What to do: From the line below that contains "destruct (start (k r1) w2)" to the line that contains "rejected before ≠", repeat every line exactly, both ends included, and nothing else.

Records for this task:
Lemma deliver_ledger (ms : list (Prog unit)) (t0 : list ApiCall) (pool : Pool) (i : nat) :
  ledger ms t0 pool → ledger ms t0 (deliver pool i).
Proof.
  intros Hl. pose proof Hl as (hist & added & Ht & Hp & Hlt & Hlh & Hall).
  unfold deliver.
  destruct (tasks pool !! i) as [[c k | r0] |] eqn:Hi; [| exact Hl | exact Hl].
  pose proof (proj1 (answer_trace c (world pool))) as Ha.
  destruct (answer c (world pool)) as [r w]. simpl in Ha.
  destruct (start_runs (k r) w) as (new & Hnew & Hrest).
  destruct (start (k r) w) as [t w2]. simpl in *.
  assert (Hih : ∃ h, hist !! i = Some h).
  { apply lookup_lt_is_Some. rewrite Hlh, <- Hlt. by eapply lookup_lt_Some. }
  destruct Hih as [h Hh].
  assert (Him : ∃ m, ms !! i = Some m).
  { apply lookup_lt_is_Some. rewrite <- Hlt. by eapply lookup_lt_Some. }
  destruct Him as [m Hm].
  exists (<[i := h ++ new]> hist), (added ++ new). cbn [world tasks].
  split; [by rewrite Hnew, Ha, Ht, app_assoc |].
  split; [by rewrite (concat_insert_app hist i h new Hh), Hp |].
  split; [by rewrite length_insert |].
  split; [by rewrite length_insert |].
  intros j m0 t0' h0 Hm0 Ht0 Hh0.
  destruct (decide (j = i)) as [-> | Hne].
  - rewrite list_lookup_insert_eq in Ht0 by (by eapply lookup_lt_Some).
    rewrite list_lookup_insert_eq in Hh0 by (by eapply lookup_lt_Some).
    injection Ht0 as <-. injection Hh0 as <-. rewrite Hm in Hm0. injection Hm0 as <-.
    intros h' Hr. rewrite <- app_assoc.
    apply (Hall i m (Pending c k) h Hm Hi Hh). exists r. by apply Hrest.
  - rewrite list_lookup_insert_ne in Ht0 by done.
    rewrite list_lookup_insert_ne in Hh0 by done. by eapply Hall.
Qed.

Lemma complete_ledger (ms : list (Prog unit)) (t0 : list ApiCall) (pool : Pool) (i : nat) :
  ledger ms t0 pool → ledger ms t0 (complete pool i).
Proof.
  intros Hl. pose proof Hl as (hist & added & Ht & Hp & Hlt & Hlh & Hall).
  unfold complete.
  destruct (tasks pool !! i) as [[c k | r0] |] eqn:Hi; [| exact Hl | exact Hl].
  pose proof (proj1 (answer_trace c (world pool))) as Ha.
  destruct (answer c (world pool)) as [r w]. simpl in Ha.
  destruct (exec_runs (k r) w) as (new & Hnew & Hruns).
  destruct (exec (k r) w) as [r2 w2]. simpl in *.
  assert (Hih : ∃ h, hist !! i = Some h).
  { apply lookup_lt_is_Some. rewrite Hlh, <- Hlt. by eapply lookup_lt_Some. }
  destruct Hih as [h Hh].
  assert (Him : ∃ m, ms !! i = Some m).
  { apply lookup_lt_is_Some. rewrite <- Hlt. by eapply lookup_lt_Some. }
  destruct Him as [m Hm].
  exists (<[i := h ++ new]> hist), (added ++ new). cbn [world tasks].
  split; [by rewrite Hnew, Ha, Ht, app_assoc |].
  split; [by rewrite (concat_insert_app hist i h new Hh), Hp |].
  split; [by rewrite length_insert |].
  split; [by rewrite length_insert |].
  intros j m0 t0' h0 Hm0 Ht0 Hh0.
  destruct (decide (j = i)) as [-> | Hne].
  - rewrite list_lookup_insert_eq in Ht0 by (by eapply lookup_lt_Some).
    rewrite list_lookup_insert_eq in Hh0 by (by eapply lookup_lt_Some).
    injection Ht0 as <-. injection Hh0 as <-. rewrite Hm in Hm0. injection Hm0 as <-.
    intros h' ->. rewrite app_nil_r.
    apply (Hall i m (Pending c k) h Hm Hi Hh). by exists r.
  - rewrite list_lookup_insert_ne in Ht0 by done.
    rewrite list_lookup_insert_ne in Hh0 by done. by eapply Hall.
Qed.

Lemma foldl_launch_ledger (ms new : list (Prog unit)) (t0 : list ApiCall) (pool : Pool) :
  ledger ms t0 pool → ledger (ms ++ new) t0 (foldl launch pool new).
Proof.
  revert ms pool. induction new as [| m new IH]; intros ms pool Hl; simpl.
  - by rewrite app_nil_r.
  - rewrite (cons_middle m ms new), app_assoc. by apply IH, launch_ledger.
Qed.

(** When the pool has run, the calls added to the trace are, in some order,
    those of one run to its end of each program. *)
Lemma run_pool_ledger (schedule : list nat) (ms : list (Prog unit)) (w : World) :
  ∃ hist added,
    trace (world (run_pool schedule ms w)) = trace w ++ added ∧
    added ≡ₚ concat hist ∧
    Forall2 runs ms hist.
Proof.
  assert (Hd : ∀ l p, ledger ms (trace w) p → ledger ms (trace w) (foldl deliver p l)).
  { induction l as [| j l IH]; intros p Hq; [done |]. simpl.
    by apply IH, deliver_ledger. }
  assert (Hc : ∀ l p, ledger ms (trace w) p → ledger ms (trace w) (foldl complete p l)).
  { induction l as [| j l IH]; intros p Hq; [done |]. simpl.
    by apply IH, complete_ledger. }
  pose proof (foldl_launch_ledger [] ms (trace w) (empty_pool w) (ledger_empty w)) as H0.
  rewrite app_nil_l in H0.
  pose proof (Hc (seq 0 (length (tasks (foldl deliver (foldl launch (empty_pool w) ms)
                                          schedule))))
                _ (Hd schedule _ H0)) as (hist & added & Ht & Hp & Hlt & Hlh & Hall).
  fold (drain (foldl deliver (foldl launch (empty_pool w) ms) schedule)) in *.
  fold (run_pool schedule ms w) in *.
  exists hist, added. split; [exact Ht |]. split; [exact Hp |].
  apply Forall2_same_length_lookup_2; [by rewrite Hlh |].
  intros i m h Hm Hh.
  assert (Hit : ∃ t, tasks (run_pool schedule ms w) !! i = Some t).
  { apply lookup_lt_is_Some. rewrite Hlt. by eapply lookup_lt_Some. }
  destruct Hit as [t Hi].
  pose proof (run_pool_settled schedule ms w) as Hs.
  pose proof (Forall_lookup_1 _ _ _ _ Hs Hi) as Hset. simpl in Hset.
  destruct t as [c k | r]; [discriminate |].
  rewrite <- (app_nil_r h). by apply (Hall i m (Settled r) h Hm Hi Hh).
Qed.

(** One run of a pipeline: nothing when the entry does not resolve; else
    the listing, followed by one write unless the listing was rejected. *)
Lemma runs_getOperationStatus env (entry : PartialConfigOptions) (h : list ApiCall) :
  runs (getOperationStatus env entry) h →
  ∃ slot, written env entry slot ∧
          h = option_list (listing env entry) ++ option_list slot.
Proof.
  unfold getOperationStatus, listing, written.
  destruct (buildConfigOptions env entry) as [cfg | e] eqn:Hb; simpl.
  - intros (h' & -> & r & Hr). destruct r as [cs | e]; simpl in Hr.
    + destruct Hr as (h'' & -> & r2 & Hr2).
      exists (Some (write_call (comment_payload env cfg) (pick_comment_id cs))).
      split; [by exists cfg, (pick_comment_id cs) |].
      destruct r2 as [x | e2]; simpl in Hr2; by subst.
    + exists None. split; [done |]. by subst.
  - intros ->. by exists None.
Qed.
(** ** The caller that watches the pool *)

Lemma follows_answer (l1 l2 : list LogEntry) (c : ApiCall) (w1 w2 : World) :
  follows l1 l2 w1 w2 →
  (answer c w1).1 = (answer c w2).1 ∧ follows l1 l2 (answer c w1).2 (answer c w2).2.
Proof.
  intros (Hh & Ht & new & H1 & H2). rewrite !answer_host, Hh. simpl.
  split; [done |]. split; [done |]. split; [done |]. by exists new.
Qed.

Lemma follows_issue (l1 l2 : list LogEntry) (c : ApiCall) (w1 w2 : World) :
  follows l1 l2 w1 w2 → follows l1 l2 (issue c w1) (issue c w2).
Proof.
  intros (Hh & Ht & new & H1 & H2). unfold follows. simpl.
  rewrite Hh, Ht. split; [done |]. split; [done |]. by exists new.
Qed.

Lemma follows_write_log (l1 l2 : list LogEntry) (entry : LogEntry) (w1 w2 : World) :
  follows l1 l2 w1 w2 → follows l1 l2 (write_log entry w1) (write_log entry w2).
Proof.
  intros (Hh & Ht & new & H1 & H2). unfold follows. simpl.
  split; [done |]. split; [done |]. exists (new ++ [entry]).
  by rewrite H1, H2, !app_assoc.
Qed.

Lemma follows_start (l1 l2 : list LogEntry) (m : Prog unit) (w1 w2 : World) :
  follows l1 l2 w1 w2 →
  (start m w1).1 = (start m w2).1 ∧ follows l1 l2 (start m w1).2 (start m w2).2.
Proof.
  revert w1 w2. induction m as [a | e | entry k IH | c k IH]; intros w1 w2 Hf; simpl.
  - done.
  - done.
  - by apply IH, follows_write_log.
  - split; [done | by apply follows_issue].
Qed.

Lemma follows_exec {A} (l1 l2 : list LogEntry) (m : Prog A) (w1 w2 : World) :
  follows l1 l2 w1 w2 →
  (exec m w1).1 = (exec m w2).1 ∧ follows l1 l2 (exec m w1).2 (exec m w2).2.
Proof.
  revert w1 w2. induction m as [a | e | entry k IH | c k IH]; intros w1 w2 Hf; simpl.
  - done.
  - done.
  - by apply IH, follows_write_log.
  - destruct (follows_answer l1 l2 c _ _ (follows_issue l1 l2 c w1 w2 Hf)) as [Hr Hw].
    destruct (answer c (issue c w1)) as [r1 w1'].
    destruct (answer c (issue c w2)) as [r2 w2']. simpl in *. subst r2.
    by apply IH.
Qed.

Lemma follows_deliver (l1 l2 : list LogEntry) (p1 p2 : Pool) (i : nat) :
  pool_follows l1 l2 p1 p2 → pool_follows l1 l2 (deliver p1 i) (deliver p2 i).
Proof.
  intros Hp. pose proof Hp as (Ht & Hr & Hw). unfold deliver. rewrite Ht.
  destruct (tasks p2 !! i) as [[c k | r0] |]; [| exact Hp | exact Hp].
  destruct (follows_answer l1 l2 c _ _ Hw) as [Ha Hw'].
  destruct (answer c (world p1)) as [r1 w1].
  destruct (answer c (world p2)) as [r2 w2]. simpl in *. subst r2.
  destruct (follows_start l1 l2 (k r1) w1 w2 Hw') as [Hs Hw''].
  destruct (start (k r1) w1) as [t1 w1'].
  destruct (start (k r1) w2) as [t2 w2']. simpl in *. subst t2.
  split; [done |]. split; [by rewrite Hr | done].
Qed.

Lemma follows_complete (l1 l2 : list LogEntry) (p1 p2 : Pool) (i : nat) :
  pool_follows l1 l2 p1 p2 → pool_follows l1 l2 (complete p1 i) (complete p2 i).
Proof.
  intros Hp. pose proof Hp as (Ht & Hr & Hw). unfold complete. rewrite Ht.
  destruct (tasks p2 !! i) as [[c k | r0] |]; [| exact Hp | exact Hp].
  destruct (follows_answer l1 l2 c _ _ Hw) as [Ha Hw'].
  destruct (answer c (world p1)) as [r1 w1].
  destruct (answer c (world p2)) as [r2 w2]. simpl in *. subst r2.
  destruct (follows_exec l1 l2 (k r1) w1 w2 Hw') as [Hs Hw''].
  destruct (exec (k r1) w1) as [t1 w1'].
  destruct (exec (k r1) w2) as [t2 w2']. simpl in *. subst t2.
  split; [done |]. split; [by rewrite Hr | done].
Qed.

(** The handler runs once: not before the first rejection and not after. *)
Lemma notify_first (handler : Error → World → World) (before after : Pool)
    (e : Error) (more : list Error) :
  rejected before = [] → rejected after = e :: more →
  notify handler before after =
    {| tasks := tasks after; world := handler e (world after);
       rejected := rejected after |}.
Proof. intros Hb Ha. unfold notify. by rewrite Hb, Ha. Qed.

Lemma notify_none (handler : Error → World → World) (before after : Pool) :
  rejected after = [] → notify handler before after = after.
Proof. intros Ha. unfold notify. rewrite Ha. by destruct (rejected before). Qed.

Lemma notify_later (handler : Error → World → World) (before after : Pool) :
  rejected before ≠ [] → notify handler before after = after.
Proof. intros Hb. unfold notify. by destruct (rejected before). Qed.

Result:
  destruct (start (k r1) w2) as [t2 w2']. simpl in *. subst t2.
  split; [done |]. split; [by rewrite Hr | done].
Qed.

Lemma follows_complete (l1 l2 : list LogEntry) (p1 p2 : Pool) (i : nat) :
  pool_follows l1 l2 p1 p2 → pool_follows l1 l2 (complete p1 i) (complete p2 i).
Proof.
  intros Hp. pose proof Hp as (Ht & Hr & Hw). unfold complete. rewrite Ht.
  destruct (tasks p2 !! i) as [[c k | r0] |]; [| exact Hp | exact Hp].
  destruct (follows_answer l1 l2 c _ _ Hw) as [Ha Hw'].
  destruct (answer c (world p1)) as [r1 w1].
  destruct (answer c (world p2)) as [r2 w2]. simpl in *. subst r2.
  destruct (follows_exec l1 l2 (k r1) w1 w2 Hw') as [Hs Hw''].
  destruct (exec (k r1) w1) as [t1 w1'].
  destruct (exec (k r1) w2) as [t2 w2']. simpl in *. subst t2.
  split; [done |]. split; [by rewrite Hr | done].
Qed.

(** The handler runs once: not before the first rejection and not after. *)
Lemma notify_first (handler : Error → World → World) (before after : Pool)
    (e : Error) (more : list Error) :
  rejected before = [] → rejected after = e :: more →
  notify handler before after =
    {| tasks := tasks after; world := handler e (world after);
       rejected := rejected after |}.
Proof. intros Hb Ha. unfold notify. by rewrite Hb, Ha. Qed.

Lemma notify_none (handler : Error → World → World) (before after : Pool) :
  rejected after = [] → notify handler before after = after.
Proof. intros Ha. unfold notify. rewrite Ha. by destruct (rejected before). Qed.

Lemma notify_later (handler : Error → World → World) (before after : Pool) :
  rejected before ≠ [] → notify handler before after = after.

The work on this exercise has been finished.